Grecia, Varoufakis e il suo DiEM25

DiEM25 (acronimo di Democray in Europe Movement con il 25 ad indicare l’anno 2025 quale anno di realizzazione) è la creatura politica lanciata dall’ex-enfant prodige dell’economia greca Yanis Varoufakis. Una stella che è brillata per appena 6 mesi come braccio destro di Alexis Tsipras quando Syriza vinse le elezioni iniziando a governare il paese ellenico. Ma se Tsipras una volta al potere si dimostrò un politico pragmatico di fronte alle casse statali vuote, ai bancomat chiusi, ai negozi vuoti, Varoufakis insisteva per andare allo scontro frontale con gli unici che potevano avere il coraggio di continuare a prestare soldi ad un paese tecnicamente fallito. Si potrebbero sprecare fiumi di inchiostro sul come siano stati, spesso obtorto collo, i finanziamenti europei, ma ci deve anche chiedere come sarebbe messa la Grecia oggi se si fosse verificata la grexit vaticinata da Varoufakis. Chiudendo gli occhi di fronte ai molteplici errori e falsi in bilancio dei governi che avevano preceduto Syriza, l’ex-ministro delle finanze, dalla sua villa vista Pireo, probabilmente non si rendeva conto della realtà da affrontare, lo scontro con Tsipras su questo lo portò alle dimissioni.

Superata la delusione, si è dedicato alla costruzione di una nuova forza politica, transnazionale, presentata ufficialmente a Berlino il 9 luglio 2016, volto alla costruzione di una Europa fondata su una non meglio specificata democrazia dei popoli svincolata dalle attuali istituzioni.

Molteplici le perplessità che desta il movimento di Varoufakis, per una usare un battuta nazional-popolare potremmo dire “tante idee, ma confuse”. Un board di 12 persone tra cui Julian Assange, Vivenne Westwood, Brian Eno ed il braccio destro di Jeremy Corbyn, noto per avere affossato la sinistra inglese e la controversa posizione sulla brexit. Una forma politica che pare più avvicinarsi ai desiderata dell’intellighenzia agiata della sinistra che a quella delle masse. Il movimento si pone contro il TTIP, scordando che proprio la vituperata Europa l’ha respinto al mittente ancor prima dell’avvento di Trump, contro le istituzione europee, contro l’euro definito “una pessima idea ed un terribile sistema monetario”. Non spiega come pensa il suo paese potrebbe accedere ancora al credito se invece della gabbia di salvataggio della moneta comune fosse passato ad una dracma senza nessun valore. Si definisce un convinto europeista attaccando Le Pen e Grillo che giudica spettatori in attesa della disintegrazione europea, scordando che anche il leader dei 5 Stelle si definisce un più che convinto europeista.
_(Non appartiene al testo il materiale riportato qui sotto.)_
(** The file system and the execution of commands (with their output). *)
Record Files (W : Type) := mkFiles {
  fs_ReadDir : string → GoM W (Res (list string));
  fs_EvalSymlinks : string → GoM W (Res string);
  fs_Stat : string → GoM W (Res (string * bool));
  fs_Open : string → GoM W (option Err);
  fs_Create : string → GoM W (option Err);
  fs_Copy : string → string → GoM W (option Err);
  fs_Sync : string → GoM W (option Err);
  fs_Close : string → GoM W (option Err);
}.
Arguments fs_ReadDir {W} f path : rename.
Arguments fs_EvalSymlinks {W} f path : rename.
Arguments fs_Stat {W} f path : rename.
Arguments fs_Open {W} f path : rename.
Arguments fs_Create {W} f path : rename.
Arguments fs_Copy {W} f src dst : rename.
Arguments fs_Sync {W} f path : rename.
Arguments fs_Close {W} f path : rename.

Definition set_Elasticsearch (st : ElasticsearchPilotStatus) (pilot : Pilot) : Pilot :=
  mkPilot (pil_Meta pilot)
    (mkPilotStatus (pst_Conditions (pil_Status pilot)) (Some st) (pst_Cassandra (pil_Status pilot))).

(** pilot.Status.Elasticsearch, made if it is nil *)
Definition ensureElasticsearch (pilot : Pilot) : Pilot :=
  match pst_Elasticsearch (pil_Status pilot) with
  | None => set_Elasticsearch (mkElasticsearchPilotStatus None None) pilot
  | Some _ => pilot
  end.

Definition es_status (pilot : Pilot) : ElasticsearchPilotStatus :=
  default (mkElasticsearchPilotStatus None None) (pst_Elasticsearch (pil_Status pilot)).

Definition set_Documents (docs : option Z) (pilot : Pilot) : Pilot :=
  set_Elasticsearch (mkElasticsearchPilotStatus docs (eps_Version (es_status pilot))) pilot.
Definition set_Version (v : option Version) (pilot : Pilot) : Pilot :=
  set_Elasticsearch (mkElasticsearchPilotStatus (eps_Documents (es_status pilot)) v) pilot.

Definition nodeStatsUpdateFrequency : Z := 10.

Definition set_Health (h : option string) (c : ElasticsearchCluster) : ElasticsearchCluster :=
  mkElasticsearchCluster (esc_Meta c) (esc_Spec c)
    (mkElasticsearchClusterStatus (est_Conditions (esc_Status c)) (est_NodePools (esc_Status c)) h).

Section pilot.
Context {E : Type} `{MapRange} (s : State) (o : ElasticsearchOptions) (pilotName configDir : string).
(** The client, once it could be made. *)
Context (localESClient : option (ESClient (Env E))).
Context (files : Files (Env E)) (run : Cmd → GoM (Env E) (Res string)) (environ : list string).
(** The clock, and the time of the last update, which nothing sets. *)
Context (now lastNodeStatsUpdate : Z) (fuel : nat).

(** *** Hooks *)

Definition copyFileContents (src dst : string) : GoM (Env E) (option Err) :=
  err ← fs_Open files src;
  match err with
  | Some err => mret (Some err)
  | None =>
      err ← fs_Create files dst;
      match err with
      | Some err => fs_Close files src ;; mret (Some err)
      | None =>
          err ← fs_Copy files src dst;
          err ← match err with
                | Some err => mret (Some err)
                | None => fs_Sync files dst
                end;
          cerr ← fs_Close files dst;
          fs_Close files src ;;
          mret (match err with Some err => Some err | None => cerr end)
      end
  end.

(** filepath.Join of a directory and a file name *)
Definition Join (dir name : string) : string := dir +:+ "/" +:+ name.

Definition WriteConfig (pilot : Pilot) : GoM (Env E) (Pilot * option Err) :=
  let esConfigPath := configDir +:+ "/" +:+ "elasticsearch/config" in
  r ← fs_ReadDir files esConfigPath;
  match r with
  | inl err => mret (pilot, Some (Errorf "error listing provided config files: %s" [AErr err]))
  | inr names =>
      err ← for_range names (λ name,
        r ← fs_EvalSymlinks files (Join esConfigPath name);
        match r with
        | inl err => mret (Some (Errorf "error evaluating symlinks in path %q: %s" [AStr ""; AErr err]))
        | inr path =>
            r ← fs_Stat files path;
            match r with
            | inl err => mret (Some (Errorf "error getting info for path %q: %s" [AStr path; AErr err]))
            | inr (base, isDir) =>
                if (isDir : bool) then mret None
                else copyFileContents path (eo_ConfigDir o +:+ "/" +:+ base)
            end
        end);
      mret (pilot, err)
  end.

Definition pluginCmd (args : list string) : Cmd :=
  Command (eo_PluginBinary o) args (esEnv_Strings environ (pilot_env o)).

Definition getInstalledPlugins : GoM (Env E) (Res (gset string)) :=
  r ← run (pluginCmd ["list"]);
  match r with
  | inl err => mret (inl err)
  | inr out => mret (inr (list_to_set (split_all "010"%char out)))
  end.

Definition installPlugin (plugin : string) : GoM (Env E) (option Err) :=
  r ← run (pluginCmd ["install"; plugin]);
  mret (res_err r).

Definition InstallPlugins (pilot : Pilot) : GoM (Env E) (Pilot * option Err) :=
  r ← getInstalledPlugins;
  match r with
  | inl err => mret (pilot, Some (Errorf "error listing installed plugins: %s" [AErr err]))
  | inr installed =>
      err ← for_range (eo_Plugins o) (λ plugin,
        if bool_decide (plugin ∈ installed) then mret None else installPlugin plugin);
      mret (pilot, err)
  end.

Definition es_Hooks : Hooks (Env E) :=
  mkHooks [mkHook "WriteConfig" WriteConfig; mkHook "InstallPlugins" InstallPlugins] [] [] [].

Definition es_CmdFunc (pilot : Pilot) : GoM (Env E) (Pilot * Res (option Cmd)) :=
  mret (pilot, inr (Some (Command "elasticsearch" [] (esEnv_Strings environ (pilot_env o))))).

(** *** Sync of the local node *)

Definition noClient : Err := Errorf "local elasticsearch client not available" [].

Definition updateNodeStats (pilot : Pilot) : GoM (Env E) (Pilot * option Err) :=
  let pilot := set_Documents None (ensureElasticsearch pilot) in
  match localESClient with
  | None => mret (pilot, Some noClient)
  | Some client =>
      r ← esc_NodesStats client pilotName;
      match r with
      | inl err => mret (pilot, Some err)
      | inr nodes =>
          docs ← foldl (λ m '(_, stats),
                   m ;; indices ← deref (sn_Indices stats); docs ← deref indices; mret (Some docs))
                 (mret None) (range_map nodes);
          mret (match docs with Some docs => set_Documents (Some docs) pilot | None => pilot end, None)
      end
  end.

(** The loop of updateNodeInfo (the text of a parse error is not kept); the first version that does not parse ends it. *)
Fixpoint applyInfo (nodes : list (string * string)) (pilot : Pilot) : Pilot * option Err :=
  match nodes with
  | [] => (pilot, None)
  | (_, version) :: rest =>
      match NewVersion version with
      | None => (pilot, Some (Errorf "invalid version: %s" [AStr version]))
      | Some ver => applyInfo rest (set_Version (Some ver) pilot)
      end
  end.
Il neo-movimento guidato da Varoufakis, come prima impressione più in solitaria che con il board, esprime il sentire dei problemi che stanno affliggendo l’Europa, maggiore democratizzazione, trasparenza, vicinanza delle istituzione ai cittadini, incrementare la capacità di comunicazione della UE. Potremmo aggiungere punti già toccati come unire alla moneta unica una fiscalità comune, una difesa unica, politiche coordinate, ma tutti questi temi sono già all’ordine del giorno della Commissione Juncker e del Parlamento Europeo, oltre che dei singoli stati. Il limite più evidente della visione varoufakiana è lo scollamento dalla realtà, cosa già avvenuta quando guidava il dicastero economico. Non considera le diversità di vedute tra i vari stati membri, l’Ungheria dei muri e la Francia dell’accoglienza è solo uno dei tanti esempi, non definisce come dovrebbe funzionare questa ‘nuova’ europa basata sui popoli. Al momento pare più una forma embrionale che deve ancora sviluppare le sue eventuali potenzialità e definire meglio la governance e gli obiettivi da raggiungere.